**AIM OF THE EXERCISE:** When the word "unfold" shows up in a line of the data below, copy that whole line.

**DATA FOR THE TASK:**

»»

Lemma push_flags m cs typ : negotiatedAudio (pushCodecs m cs typ) = negotiatedAudio m ∧ negotiatedVideo (pushCodecs m cs typ) = negotiatedVideo m.
Proof. by destruct typ. Qed.

(** A section of another kind leaves the kind to be negotiated. *)
Lemma update_other m n media : named "audio" media = false → negotiatedAudio (negotiate_media order m n media).1 = negotiatedAudio m.
Proof.
  intros Hn. unfold negotiate_media. destruct (section_kind m media) as [[typ m1]|] eqn:Hk; [|done].
  assert (negotiatedAudio m1 = negotiatedAudio m) as E1.
  { unfold section_kind in Hk. unfold named in Hn. rewrite Hn, andb_false_r in Hk. case_match; [|done]. by injection Hk as _ <-. }
  destruct (mbind _ _) as [[ex pa]|e| |]; [|done..]. set (l := match ex with [] => pa | _ => ex end).
  destruct (push_flags m1 l typ) as [E2 _]. destruct ex, pa; [done|..]; destruct (rtpExtensionsFromMediaDescription media) as [exts|e| |];
    cbn [fst]; first [exact (eq_trans E2 E1) | destruct (update_extensions_kept order (pushCodecs m1 l typ) n exts typ) as (_ & _ & _ & _ & _ & _ & E3); exact (eq_trans E3 (eq_trans E2 E1))].
Qed.

(** The first audio section decides. *)
Lemma unmapped_audio pre : ∀ m media post, unmapped media → named "audio" media = true → negotiatedAudio m = false →
  forallb (λ x, negb (named "audio" x)) pre = true → (negotiate_medias order m (pre ++ media :: post)).2 ≠ Ok tt.
Proof.
  induction pre as [|x pre IH]; intros m media post Hu Hn Ha Hpre; cbn [app negotiate_medias forallb] in *.
  - pose proof (λ m1, unmapped_media m (length post) media RTPCodecTypeAudio m1 Hu) as Hm. unfold section_kind, named in *.
    rewrite Ha, Hn in Hm. specialize (Hm _ eq_refl). destruct (negotiate_media order m (length post) media) as [m' [[]|e| |]]; done.
  - apply andb_true_iff in Hpre as [Hx%negb_true_iff Hpre]. pose proof (update_other m (length (pre ++ media :: post)) x Hx) as Ha'.
    destruct (negotiate_media order m _ x) as [m' [[]| | |]]; [|done..]. apply IH; [done | done | exact (eq_trans Ha' Ha) | done].
Qed.
End refused.

(** Parameters with a space in them, as some clients write them, are passed
    over. *)
Lemma spaced_parameters_lost pt a b : 0 ≤ pt → free_of " " a → free_of " " b →
  parseFmtp ("fmtp:" +:+ itoa pt +:+ " " +:+ a +:+ " " +:+ b) = Err errExtractCodecFmtp.
Proof.
  intros Hp Ha Hb. unfold parseFmtp.
  change ("fmtp:" +:+ itoa pt +:+ " " +:+ a +:+ " " +:+ b) with ("fmtp:" +:+ itoa pt +:+ String " " (a +:+ String " " b)).
  rewrite string_app_assoc. rewrite !split_cons, split_free by free. done.
Qed.

(** ** Header extensions *)

(** An extension with a valid id is read back. *)
Lemma extmap_roundtrip `{NetUrl} e u : 1 ≤ em_Value e ≤ 246 → em_URI e = Some u → word (URL_String u) → url_Parse (URL_String u) = Some u →
  match em_ExtAttr e with Some a => word a | None => True end → ExtMap_Unmarshal (ExtMap_Marshal e) = Ok e.
Proof.
  destruct e as [v dir uri att]. cbn. intros Hv -> Hw Hu Ha. unfold ExtMap_Marshal, ExtMap_Unmarshal, ExtMap_string. cbn [em_Value em_Direction em_URI em_ExtAttr].
  change (str_cut ":" ("extmap" +:+ ":" +:+ ?t)) with ("extmap", Some t). cbv iota.
  set (vd := if decide _ then itoa v else _).
  assert (str_split vd "/" = match dir with Some _ => [itoa v; Direction_String dir] | None => [itoa v] end ∧ word vd) as [Hs Hvd].
  { destruct (itoa_nat v) as [Hwv _]; [lia|]. unfold vd. destruct dir as [dir|]; [|split; [apply split_free; free | done]].
    rewrite decide_False by (by destruct dir). change ("/" +:+ ?x) with (String "/" x). split.
    - rewrite split_cons, split_free by (free || by destruct dir). done.
    - destruct Hwv as [H1 H2]. split; [by destruct (itoa v)|]. rewrite all_chars_app, H2. by destruct dir. }
  change (fields_func_aux is_space EmptyString ?x) with (str_fields x).
  assert (str_fields (match att with Some a => (vd +:+ " " +:+ URL_String u) +:+ " " +:+ a | None => vd +:+ " " +:+ URL_String u end) =
    vd :: URL_String u :: match att with Some a => [a] | None => [] end) as ->.
  { destruct att as [a|]; [rewrite <- !string_app_assoc; apply (fields_join [vd; URL_String u; a]) | apply (fields_join [vd; URL_String u])];
      repeat constructor; done || apply Hvd || apply Hw || apply Ha. }
  rewrite Hs. assert (atoi (itoa v) = Some v) as Hat by (apply atoi_itoa; lia).
  destruct dir as [dir|]; cbn [hd]; rewrite Hat, (proj2 (Z.ltb_ge v 1)), (proj2 (Z.ltb_ge 246 v)) by lia; cbn [orb];
    [destruct dir; cbn|]; cbn [mbind res_bind]; rewrite Hu; by destruct att.
Qed.

(** The ids that are offered are distinct; they are those that were negotiated
    before, or from 1 to 14. *)
Lemma visit_ids (order : list Z → list Z) (m : gmap Z mediaEngineHeaderExtension) : (∀ l, order l ≡ₚ l) →
  NoDup (visit order m).*1 ∧ ∀ ie, ie ∈ visit order m → m !! ie.1 = Some ie.2.
Proof.
  intros Ho. unfold visit. assert (NoDup (order (elements (dom m)))) as Hd by (rewrite Ho; apply NoDup_elements).
  induction (order (elements (dom m))) as [|id l IH]; [split; [constructor | intros ie Hie; by apply not_elem_of_nil in Hie]|].
  apply NoDup_cons in Hd as [Hn Hd]. destruct (IH Hd) as [H1 H2]. cbn. destruct (m !! id) as [e|] eqn:E; cbn; [|done]. split.
  - apply NoDup_cons. split; [|done]. intros ([id' e'] & Ei & Hin)%list_elem_of_fmap. cbn in Ei. subst id'. apply Hn.
    apply list_elem_of_omap in Hin as (id' & Hid & E'). destruct (m !! id'); [|done]. by injection E' as -> _.
  - intros ie [->|Hie]%elem_of_cons; [done | by apply H2].
Qed.

Lemma usable_ids order typ dirs (m : gmap Z mediaEngineHeaderExtension) : (∀ l, order l ≡ₚ l) →
  NoDup (usable order typ dirs m).*1 ∧ ∀ iu, iu ∈ usable order typ dirs m → is_Some (m !! iu.1).
Proof.
  intros Ho. destruct (visit_ids order m Ho) as [Hd Hin]. unfold usable. induction (visit order m) as [|[id e] l IH].
  - split; [constructor | intros iu Hiu; by apply not_elem_of_nil in Hiu].
  - cbn in Hd. apply NoDup_cons in Hd as [Hn Hd]. destruct IH as [H1 H2]; [done | intros; apply Hin; by right|]. cbn.
    destruct (haveRTPTransceiverDirectionIntersection (allowedDirections e) dirs && of_kind typ e); cbn; [|done]. split.
    + apply NoDup_cons. split; [|done]. intros ([id' u] & Ei & Hu)%list_elem_of_fmap. cbn in Ei. subst id'. apply Hn.
      apply list_elem_of_omap in Hu as ([id' e'] & He & E). case_match; [|done]. simplify_eq/=.
      apply list_elem_of_fmap. eexists (_, e'). by split.
    + intros iu [->|Hiu]%elem_of_cons; [|by apply H2]. eexists. exact (Hin (id, e) ltac:(left)).
Qed.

««

**SOLUTION TO THIS PROBLEM:**
  intros Hn. unfold negotiate_media. destruct (section_kind m media) as [[typ m1]|] eqn:Hk; [|done].
  { unfold section_kind in Hk. unfold named in Hn. rewrite Hn, andb_false_r in Hk. case_match; [|done]. by injection Hk as _ <-. }
  - pose proof (λ m1, unmapped_media m (length post) media RTPCodecTypeAudio m1 Hu) as Hm. unfold section_kind, named in *.
  intros Hp Ha Hb. unfold parseFmtp.
  destruct e as [v dir uri att]. cbn. intros Hv -> Hw Hu Ha. unfold ExtMap_Marshal, ExtMap_Unmarshal, ExtMap_string. cbn [em_Value em_Direction em_URI em_ExtAttr].
  { destruct (itoa_nat v) as [Hwv _]; [lia|]. unfold vd. destruct dir as [dir|]; [|split; [apply split_free; free | done]].
  intros Ho. unfold visit. assert (NoDup (order (elements (dom m)))) as Hd by (rewrite Ho; apply NoDup_elements).
  intros Ho. destruct (visit_ids order m Ho) as [Hd Hin]. unfold usable. induction (visit order m) as [|[id e] l IH].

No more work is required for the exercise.